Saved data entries
(** [_command_for_intent], on an intent whose shape was checked. *)
Definition portable_command_for_intent (i : PortableIntent) : result AuthorityError PortableCommand :=
  match pi_kind i, pi_expected_service_revision i, pi_identity i, pi_destination_backend i,
        pi_bundle_root_sha256 i, pi_purge_authority i with
  | EXPORT, Some r, _, _, _, _ => make_portable_command (ExportCommand (service_fields i r))
  | IMPORT, _, Some ident, Some destination, Some root, _ =>
      make_portable_command (ImportCommand (pi_principal_id i) (pi_created_via i) ident
                               destination root (pi_idempotency_key i))
  | PURGE, Some r, _, _, _, Some authority =>
      make_portable_command (PurgeCommand (service_fields i r) authority)
  | _, _, _, _, _, _ => Raise A_Command
  end.

(** The shape check of [PortableIntent.__post_init__]. *)
Definition portable_shape (i : PortableIntent) : result AuthorityError unit :=
  match pi_kind i with
  | IMPORT =>
      match pi_identity i, pi_bundle_root_sha256 i, pi_destination_backend i with
      | Some ident, Some root, Some _ =>
          deny (bool_decide (im_principal_id ident <> pi_principal_id i)
                || negb (im_service_id ident =? pi_service_id i)%N
                || is_some (pi_expected_service_revision i)
                || is_some (pi_purge_authority i)) A_ImportShape ;;
          validate_sha256 root
      | _, _, _ => Raise A_ImportShape
      end
  | k =>
      deny (negb (match pi_expected_service_revision i with
                  | Some r => (1 <=? r) && (r <? MAX_SERVICE_REVISION)
                  | None => false
                  end)
            || is_some (pi_identity i) || is_some (pi_bundle_root_sha256 i)
            || is_some (pi_destination_backend i)) A_ServiceShape ;;
      match k with
      | PURGE => deny (negb (is_some (pi_purge_authority i))) A_PurgeAuthority
      | _ => deny (is_some (pi_purge_authority i)) A_ExportAuthority
      end
  end.
(* ===== verification/Prog.v ===== *)
(** * Prog: programs that talk to an environment

    A program asks a query, gets an answer or an exception, and goes on.  The
    environment is not modelled: a run is a program with the list of the answers
    it got, and a property of all runs holds against every environment. *)
From S2P Require Export Prelude.

Section prog.
Context {Q : Type -> Type} {E : Type}.

Inductive prog (A : Type) : Type :=
| Done (r : result E A)
| Ask {X : Type} (q : Q X) (k : result E X -> prog A).
Arguments Done {A} r.
Arguments Ask {A X} q k.

(** [try: p], then go on with the value or the exception. *)
Fixpoint try_with {A B} (p : prog A) (k : result E A -> prog B) : prog B :=
  match p with
  | Done r => k r
  | Ask q c => Ask q (fun r => try_with (c r) k)
  end.

Definition give {A} (a : A) : prog A := Done (Ok a).
Definition throw {A} (e : E) : prog A := Done (Raise e).
Definition ask {X} (q : Q X) : prog X := Ask q Done.
(** [try: p except Exception as e: h e]. *)
Definition handle {A} (p : prog A) (h : E -> prog A) : prog A :=
  try_with p (fun r => match r with Ok a => give a | Raise e => h e end).

#[global] Instance prog_ret : MRet prog := fun A a => give a.
#[global] Instance prog_bind : MBind prog := fun A B f p =>
  try_with p (fun r => match r with Ok a => f a | Raise e => throw e end).

(** ** Runs *)
Inductive event : Type :=
| Event {X : Type} (q : Q X) (r : result E X).

Fixpoint runs {A} (p : prog A) (tr : list event) (a : result E A) : Prop :=
  match p with
  | Done r => tr = [] /\ a = r
  | Ask q k => exists r tr', tr = Event q r :: tr' /\ runs (k r) tr' a
  end.

(** Every run against an environment whose answers satisfy [ok]. *)
Context (ok : event -> Prop).

Definition ensures {A} (p : prog A) (P : list event -> result E A -> Prop) : Prop :=
  forall tr r, runs p tr r -> Forall ok tr -> P tr r.

Lemma ensures_done {A} (r : result E A) (P : list event -> result E A -> Prop) :
  P [] r -> ensures (Done r) P.
Proof. by intros H tr r' [-> ->] _. Qed.

Lemma ensures_try {A B} (p : prog A) (k : result E A -> prog B) (P : list event -> result E B -> Prop) :
  ensures p (fun t1 r => ensures (k r) (fun t2 x => P (t1 ++ t2) x)) -> ensures (try_with p k) P.
Proof.
  revert P. induction p as [r|X q c IH]; intros P Hp; cbn [try_with].
  - by apply (Hp [] r).
  - intros tr x (r & tr' & -> & Hrun) [Hq Hok]%Forall_cons.
    apply (IH r (fun tr' x => P (Event q r :: tr') x)); [|done..].
    intros t1 y Ht1 Hok1. apply (Hp (Event q r :: t1) y); [|by constructor]. exists r, t1. done.
Qed.

Lemma ensures_mono {A} (p : prog A) (P P' : list event -> result E A -> Prop) :
  (forall tr r, P tr r -> P' tr r) -> ensures p P -> ensures p P'.
Proof. intros HP Hp tr r Hr Hok. by apply HP, Hp. Qed.

Lemma ensures_ask {X} (q : Q X) (P : list event -> result E X -> Prop) :
  (forall r, ok (Event q r) -> P [Event q r] r) -> ensures (ask q) P.
Proof. intros H tr x (r & tr' & -> & -> & ->) [Hq _]%Forall_cons. by apply H. Qed.
(** ** Playing a program against one environment

    The environment answers each query from the conversation so far. *)
Context (env : list event -> forall {X}, Q X -> result E X).

Fixpoint play {A} (h : list event) (p : prog A) : list event * result E A :=
  match p with
  | Done r => ([], r)
  | Ask q k =>
      let r := env h _ q in
      let '(tr, x) := play (h ++ [Event q r]) (k r) in
      (Event q r :: tr, x)
  end.

Lemma play_runs {A} (p : prog A) h : runs p (play h p).1 (play h p).2.
Proof.
  revert h. induction p as [r|X q k IH]; intros h; cbn; [done|].
  specialize (IH (env h _ q) (h ++ [Event q (env h _ q)])).
  destruct (play _ _) as [tr x]. cbn in *. by exists (env h _ q), tr.
Qed.

Lemma play_ok {A} (p : prog A) h :
  (forall h X (q : Q X), ok (Event q (env h _ q))) -> Forall ok (play h p).1.
Proof.
  intros Henv. revert h. induction p as [r|X q k IH]; intros h; cbn; [constructor|].
  specialize (IH (env h _ q) (h ++ [Event q (env h _ q)])).
  destruct (play _ _) as [tr x]. by constructor.
Qed.
(** ** Runs served by a collaborator with a state

    [serves s e s']: in state [s] the collaborator may take part in [e], which
    leads to [s'].  [leads p s P]: however the runs of [p] from [s] are served,
    [P] holds of the result and of the state they end in. *)
Context {S : Type} (serves : S -> event -> S -> Prop).

Fixpoint served (s : S) (tr : list event) (s' : S) : Prop :=
  match tr with
  | [] => s' = s
  | e :: tr' => exists s1, serves s e s1 /\ served s1 tr' s'
  end.

Definition leads {A} (p : prog A) (s : S) (P : result E A -> S -> Prop) : Prop :=
  forall tr x s', runs p tr x -> served s tr s' -> P x s'.

Lemma leads_done {A} (x : result E A) s (P : result E A -> S -> Prop) : P x s -> leads (Done x) s P.
Proof. intros HP tr y s' [-> ->] Hs. by cbn in Hs; subst. Qed.

Lemma leads_try {A B} (p : prog A) (k : result E A -> prog B) s P :
  leads p s (fun x s1 => leads (k x) s1 P) -> leads (try_with p k) s P.
Proof.
  revert s. induction p as [r|X q c IH]; intros s Hp; cbn [try_with].
  - by apply (Hp [] r s).
  - intros tr y s' (x & tr' & -> & Hrun) (s1 & He & Hs).
    apply (IH x s1) with (tr := tr'); [|done..]. intros t z s2 Hz Hs2.
    apply (Hp (Event q x :: t)); [by exists x, t|by exists s1].
Qed.

Lemma leads_ask {X} (q : Q X) s (P : result E X -> S -> Prop) :
  (forall x s', serves s (Event q x) s' -> P x s') -> leads (ask q) s P.
Proof. intros HP tr x s' (y & tr' & -> & -> & ->) (s1 & He & Hs). cbn in Hs. subst. by apply HP. Qed.

Lemma leads_mono {A} (p : prog A) s (P P' : result E A -> S -> Prop) :
  (forall x s', P x s' -> P' x s') -> leads p s P -> leads p s P'.
Proof. intros HP Hp tr x s' Hr Hs. by apply HP, (Hp tr). Qed.

Lemma leads_bind {A B} (p : prog A) (f : A -> prog B) s P :
  leads p s (fun x s1 => match x with Ok a => leads (f a) s1 P | Raise e => P (Raise e) s1 end) ->
  leads (p ≫= f) s P.
Proof.
  intros Hp. apply leads_try. eapply leads_mono; [|exact Hp]. intros [a|e] s1 Hx; [done|by apply leads_done].
Qed.

Lemma leads_handle {A} (p : prog A) h s P :
  leads p s (fun x s1 => match x with Ok a => P (Ok a) s1 | Raise e => leads (h e) s1 P end) ->
  leads (handle p h) s P.
Proof.
  intros Hp. apply leads_try. eapply leads_mono; [|exact Hp]. intros [a|e] s1 Hx; [by apply leads_done|done].
Qed.
End prog.

Arguments prog Q E A : clear implicits.
Arguments event Q E : clear implicits.
Arguments Done {Q E A} r.
Arguments Ask {Q E A X} q k.
Arguments Event {Q E X} q r.
Lemma audit_retention_witness :
  let r := @unit_of_work plain_models datum_float_repr ascii_printable
             [Op_append (sample_event 1); Op_append (sample_event 2)] empty_registry in
  length (audits r) = 2%nat /\ (audit_count (lit "owner") (audits r) <= MAX_AUDITS)%nat.
Proof.
  intros r. split; [by vm_compute|].
  apply (@audit_retention plain_models datum_float_repr ascii_printable r (lit "owner")).
  apply reachable_unit; [apply reachable_empty|]. by repeat constructor.
Defined.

#### Work item:
Of the lines above, extract only those from the line with "(forall r, ok" to the line with "The environment answers", both included, exactly as written.

#### Expected answer:
  (forall r, ok (Event q r) -> P [Event q r] r) -> ensures (ask q) P.
Proof. intros H tr x (r & tr' & -> & -> & ->) [Hq _]%Forall_cons. by apply H. Qed.
(** ** Playing a program against one environment

    The environment answers each query from the conversation so far. *)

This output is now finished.